Efficacy and safety of brodalumab in patients with psoriasis who had inadequate responses to ustekinumab: subgroup analysis of two randomized phase III trials.

Abstract

Brodalumab, a fully human anti-interleukin-17 receptor A monoclonal antibody, has demonstrated superior efficacy and safety over ustekinumab as induction therapy for moderate-to-severe psoriasis. To evaluate the efficacy and safety of brodalumab through week 52 in patients who had inadequate responses to ustekinumab. A subgroup analysis of the phase III AMAGINE-2/-3 double-blind randomized controlled trials was performed. Participants were aged 18-75years and had a Psoriasis Area and Severity Index (PASI) ≥12, static Physician's Global Assessment score ≥3 and involvement of ≥10% body surface area.

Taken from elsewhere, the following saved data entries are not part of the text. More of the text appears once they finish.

Lemma wp_resetTimerfd fd (ts : Timestamp) (Q : unit → W → Prop) w :
  0 ≤ ts < kMaxTime →
  (∀ k tr now_, deadline fd tr = Some (now_, Z.max (now_ + 100) ts) →
     (∃ evs, tr = trace w ++ evs ∧ Forall arming evs) → Q tt (w <| kern := k |> <| trace := tr |>)) →
  wp (resetTimerfd fd ts) Q w.
Proof.
  intros Hts HQ. unfold resetTimerfd. wp_step. apply wp_now. intros k sec usec e now_ Hn.
  destruct (howMachTimeFromNow_spec now_ ts) as (s&ns&E&_&_&_&Hsum);
    [by apply clock_range|done|].
  wp_step. eapply wp_of_option; [exact E|]. cbn [fst snd]. wp_step.
  apply wp_sys. intros r k' _. wp_step. apply (HQ _ _ now_).
  - cbn [trace upd]. unfold deadline. rewrite !foldl_app.
    cbn [foldl deadline_step fst snd out]. rewrite Z.eqb_refl. cbn [snd fst]. fold now_.
    do 2 f_equal. rewrite <- Z.add_assoc, Hsum. unfold Timestamp in *. lia.
  - eexists. cbn. rewrite <- app_assoc. split; [done|]. by repeat constructor.
Qed.

(** [insert] of a timer that is in flight. *)
Lemma wp_insert flying l t timer q (Q : bool → W → Prop) w :
  queue_ok (t :: flying) l q w → t ∉ flying → timers w !! t = Some timer →
  (∀ s', let q' := q <| timerlist_ := s' |> in
     let w' := w <| loops ::= alter (λ x, x <| timerqueue_ ::= λ q, q <| timerlist_ := s' |> |>) l |> in
     queue_ok flying l q' w' →
     s' ≡ₚ (expiration_ timer, t) :: timerlist_ q →
     let first := match timerlist_ q with [] => true
                  | x :: _ => Timestamp_lt (expiration_ timer) x.1 end in
     (if first then head s' = Some (expiration_ timer, t)
      else fst <$> head s' = fst <$> head (timerlist_ q)) →
     Q first w') →
  wp (insert l t) Q w.
Proof.
  intros [(loop&Hl&Hth&<-) Hlo Hfr] Hnf Ht HQ.
  unfold insert, get_timer, get_loop, upd_timerlist, upd_loop.
  wp_step. eapply wp_deref; [done|]. wp_step. eapply wp_deref; [done|].
  destruct (list_ok_insert flying t timer _ _ Hlo Hnf Ht) as (s'&->&Hlo'&Hp&Hhd).
  wp_step. apply wp_assert; [done|]. wp_step. apply HQ; [|done|].
  - split; [|done|done]. cbn. rewrite lookup_alter_eq, Hl. eexists. by split_and!.
  - destruct (timerlist_ (timerqueue_ loop)) as [|[ts2 t2] s]; [by rewrite Hhd|].
    unfold Timestamp_lt, microSecondsSinceEpoch. destruct (entry_lt _ _) eqn:E.
    + rewrite Hhd. apply entry_lt_spec in E. simpl in *.
      destruct (Z.ltb_spec (expiration_ timer) ts2); [done|].
      simpl. f_equal. unfold Timestamp in *. lia.
    + destruct Hhd as [s2 ->]. rewrite <- not_true_iff_false, entry_lt_spec in E. simpl in *.
      destruct (Z.ltb_spec (expiration_ timer) ts2); [lia|done].
Qed.

Lemma armed_head q q' tr :
  timerfd_ q' = timerfd_ q → fst <$> head (timerlist_ q') = fst <$> head (timerlist_ q) →
  armed q tr → armed q' tr.
Proof.
  unfold armed. intros -> Hhd.
  destruct (timerlist_ q) as [|[]], (timerlist_ q') as [|[]]; simpl in Hhd; by simplify_eq.
Qed.

Lemma queue_ok_sys flying l q w k tr :
  queue_ok flying l q w → queue_ok flying l q (w <| kern := k |> <| trace := tr |>).
Proof. intros []. by split. Qed.

Lemma wp_addTimerInLoop flying l t timer q (Q : unit → W → Prop) w :
  queue_ok (t :: flying) l q w → t ∉ flying → timers w !! t = Some timer →
  (∀ w' q', queue_ok flying l q' w' → timerfd_ q' = timerfd_ q →
     timerlist_ q' ≡ₚ (expiration_ timer, t) :: timerlist_ q →
     timer_frame w w' →
     (armed q (trace w) → armed q' (trace w')) → Q tt w') →
  wp (addTimerInLoop l t) Q w.
Proof.
  intros Hq Hnf Ht HQ. unfold addTimerInLoop, get_loop, get_timer. wp_step.
  destruct (qo_loop _ _ _ _ Hq) as (loop&Hl&Hth&Eq).
  eapply wp_assertInLoopThread; [done..|]. wp_step. eapply wp_insert; [done..|].
  intros s' q' w' Hq' Hp first Hhd. wp_step.
  destruct (qo_loop _ _ _ _ Hq') as (loop'&Hl'&_&Eq').
  eapply wp_deref; [exact Hl'|]. wp_step. eapply wp_deref; [exact Ht|]. rewrite Eq'. wp_step.
  destruct (lo_flying _ _ _ (qo_list _ _ _ _ Hq) t) as (_&timer'&?&[? _]); [by left|].
  assert (timer' = timer) as -> by congruence. destruct first eqn:Efirst.
  - apply wp_resetTimerfd; [lia|]. intros k tr now_ Hd Hev.
    apply (HQ _ q'); [by apply queue_ok_sys|done..|]. intros _. unfold armed. simpl.
    destruct s' as [|[]]; [done|]. simpl in Hhd. simplify_eq. eauto.
  - apply (HQ _ q'); [done|done|done| |by apply armed_head].
    split; [done|]. exists []. split; [|done]. unfold w'; cbn. by rewrite app_nil_r.
Qed.

(** The world in which [addTimer] has made the timer object. *)
Definition with_timer (timer : Timer) (w : W) : W :=
  w <| next_id := S (next_id w) |> <| numCreated := numCreated w + 1 |>
    <| timers ::= <[next_id w := timer]> |>.

Lemma wp_addTimer flying l q cb (when : Timestamp) interval (Q : nat * Z → W → Prop) w
    (timer := mkTimer interval (dgt interval dzero) when cb (numCreated w + 1)) :
  queue_ok flying l q w → timer_ok timer →
  Z.of_nat (next_id w) < UINTPTR_MAX → 0 ≤ numCreated w < 2 ^ 63 - 1 →
  (∀ w' q', queue_ok flying l q' w' → timerfd_ q' = timerfd_ q →
     timerlist_ q' ≡ₚ (when, next_id w) :: timerlist_ q →
     timer_frame (with_timer timer w) w' →
     (armed q (trace w) → armed q' (trace w')) → Q (next_id w, numCreated w + 1) w') →
  wp (addTimer l cb when interval) Q w.
Proof.
  intros [(loop&Hl&Hth&Eq) Hlo Hfr] Htimer Hid Hnum HQ.
  assert (timers w !! next_id w = None) as Hnew.
  { apply eq_None_not_Some. intros Ht%Hfr. lia. }
  destruct (list_ok_new _ _ _ _ _ Hlo Hnew Hid Htimer) as [Hlo' Hnf].
  unfold addTimer, Timer_ctor, alloc, runInLoop, get_timer. wp_step.
  apply AtomicIntegerT.wp_incrementAndGet; [done|done|]. wp_step.
  eapply wp_isInLoopThread; [exact Hl|]. cbn [cur upd]. rewrite Hth, Z.eqb_refl.
  eapply wp_addTimerInLoop; [split; [eauto|exact Hlo'|]|done|apply lookup_insert_eq|].
  - intros t. cbn. destruct (decide (t = next_id w)) as [->|]; [lia|].
    rewrite lookup_insert_ne by done. intros ?%Hfr. lia.
  - intros w' q' Hq' Hfd Hp Htm Harm. wp_step. eapply wp_deref.
    + rewrite (proj1 Htm). apply lookup_insert_eq.
    + wp_step. by apply (HQ w' q').
Qed.

(** The delay of a timer in microseconds. *)
Definition delay_us (delay : double) : option Z :=
  int64_of_double (dmul delay (double_of_Z kMicroSecondPerSecond)).

Lemma wp_runAfter flying l q cb delay d (Q : nat * Z → W → Prop) w :
  queue_ok flying l q w → delay_us delay = Some d → 0 ≤ d < kMaxTime / 2 →
  Z.of_nat (next_id w) < UINTPTR_MAX → 0 ≤ numCreated w < 2 ^ 63 - 1 →
  (∀ w' q' tv_sec tv_usec e evs (now_ := now_of tv_sec tv_usec),
     let timer := mkTimer dzero false (now_ + d) cb (numCreated w + 1) in
     queue_ok flying l q' w' →
     trace w' = trace w ++ (SysGettimeofday, mkRes 0 e (OutTime tv_sec tv_usec)) :: evs →
     Forall arming evs →
     w' = with_timer timer w <| loops := loops w' |> <| kern := kern w' |> <| trace := trace w' |> →
     Q (next_id w, numCreated w + 1) w') →
  wp (runAfter l delay cb) Q w.
Proof.
  intros Hq Hd Hrange Hid Hnum HQ. unfold runAfter, runAt. wp_step.
  apply wp_now. intros k sec usec e now_ Hnow. wp_step.
  assert (addTime now_ delay = Some (now_ + d)) as Hadd.
  { unfold addTime. fold (delay_us delay). rewrite Hd. cbn. apply int64_checked_Some.
    unfold microSecondsSinceEpoch, kMaxTime in *. change (2 ^ 61 / 2) with (2 ^ 60) in *. lia. }
  eapply wp_of_option; [exact Hadd|].
  eapply wp_addTimer; [by apply (queue_ok_sys _ _ _ _ k (trace w ++ _))| |done|done|].
  { split; [|done]. cbn. unfold Timestamp, kMaxTime in *. change (2 ^ 61 / 2) with (2 ^ 60) in *. lia. }
  intros w' q' Hq' _ _ [Ew (evs&Ht&Hevs)] _. apply (HQ w' q' sec usec e evs); [done| |done|exact Ew].
  rewrite Ht. cbn. by rewrite <- app_assoc.
Qed.

(** C17: a timer added in the loop's thread is a fresh object with the next
    sequence number; it joins the queue, which stays sorted and alive, and
    the timer descriptor stays armed for the earliest deadline. *)
Theorem addTimer_queues (flying : list nat) (l : nat) (q : TimerQueue) (cb : Functor)
  (when : Timestamp) (interval : double) (w : W)
  (timer := mkTimer interval (dgt interval dzero) when cb (numCreated w + 1))
  (Hq : queue_ok flying l q w) (Htimer : timer_ok timer)
  (Hid : Z.of_nat (next_id w) < UINTPTR_MAX) (Hnum : 0 ≤ numCreated w < 2 ^ 63 - 1) :
  ∃ w' q', addTimer l cb when interval w = Ret (next_id w, numCreated w + 1) w' ∧
    queue_ok flying l q' w' ∧ timerfd_ q' = timerfd_ q ∧
    timerlist_ q' ≡ₚ (when, next_id w) :: timerlist_ q ∧
    timers w' = <[next_id w := timer]> (timers w) ∧
    (armed q (trace w) → armed q' (trace w')).
Proof.
  cut (wp (addTimer l cb when interval) (λ r w', r = (next_id w, numCreated w + 1) ∧
    ∃ q', queue_ok flying l q' w' ∧ timerfd_ q' = timerfd_ q ∧
    timerlist_ q' ≡ₚ (when, next_id w) :: timerlist_ q ∧
    timers w' = <[next_id w := timer]> (timers w) ∧
    (armed q (trace w) → armed q' (trace w'))) w).
  { intros Hwp. apply wp_run in Hwp as (r&w'&?&->&q'&?). eauto. }
  eapply wp_addTimer; [done..|]. intros w' q' Hq' Hfd Hp Htm Harm. split; [done|].
  exists q'. split_and!; [done..| |done]. by rewrite (proj1 Htm).
Qed.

The studies were registered at ClinicalTrials.gov: AMAGINE-2, NCT01708603; AMAGINE-3, NCT01708629. At baseline, patients with or without prior biologic experience who had an adequate response at week 16 on ustekinumab or brodalumab had lower rates of involved body surface area, PASI, prior biologic use, psoriatic arthritis and body mass index than patients who experienced inadequate response at or after week 16. Among patients who experienced inadequate response to ustekinumab, those rescued with brodalumab had PASI ≥75%, ≥90% and 100% improvement response rates of 72·6%, 58·1% and 36·3%, respectively, at week 52 compared with 61·7%, 25·5% and 5·4%, respectively, in patients who continued ustekinumab. Exposure-adjusted rates of treatment-emergent adverse events were similar among patients rescued with brodalumab (377·3 adverse events per 100 patient-years) and those who remained on ustekinumab (389·9 adverse events per 100 patient-years). Among patients who experienced inadequate responses to ustekinumab, rescue with brodalumab improved skin clearance outcomes compared with continuing ustekinumab.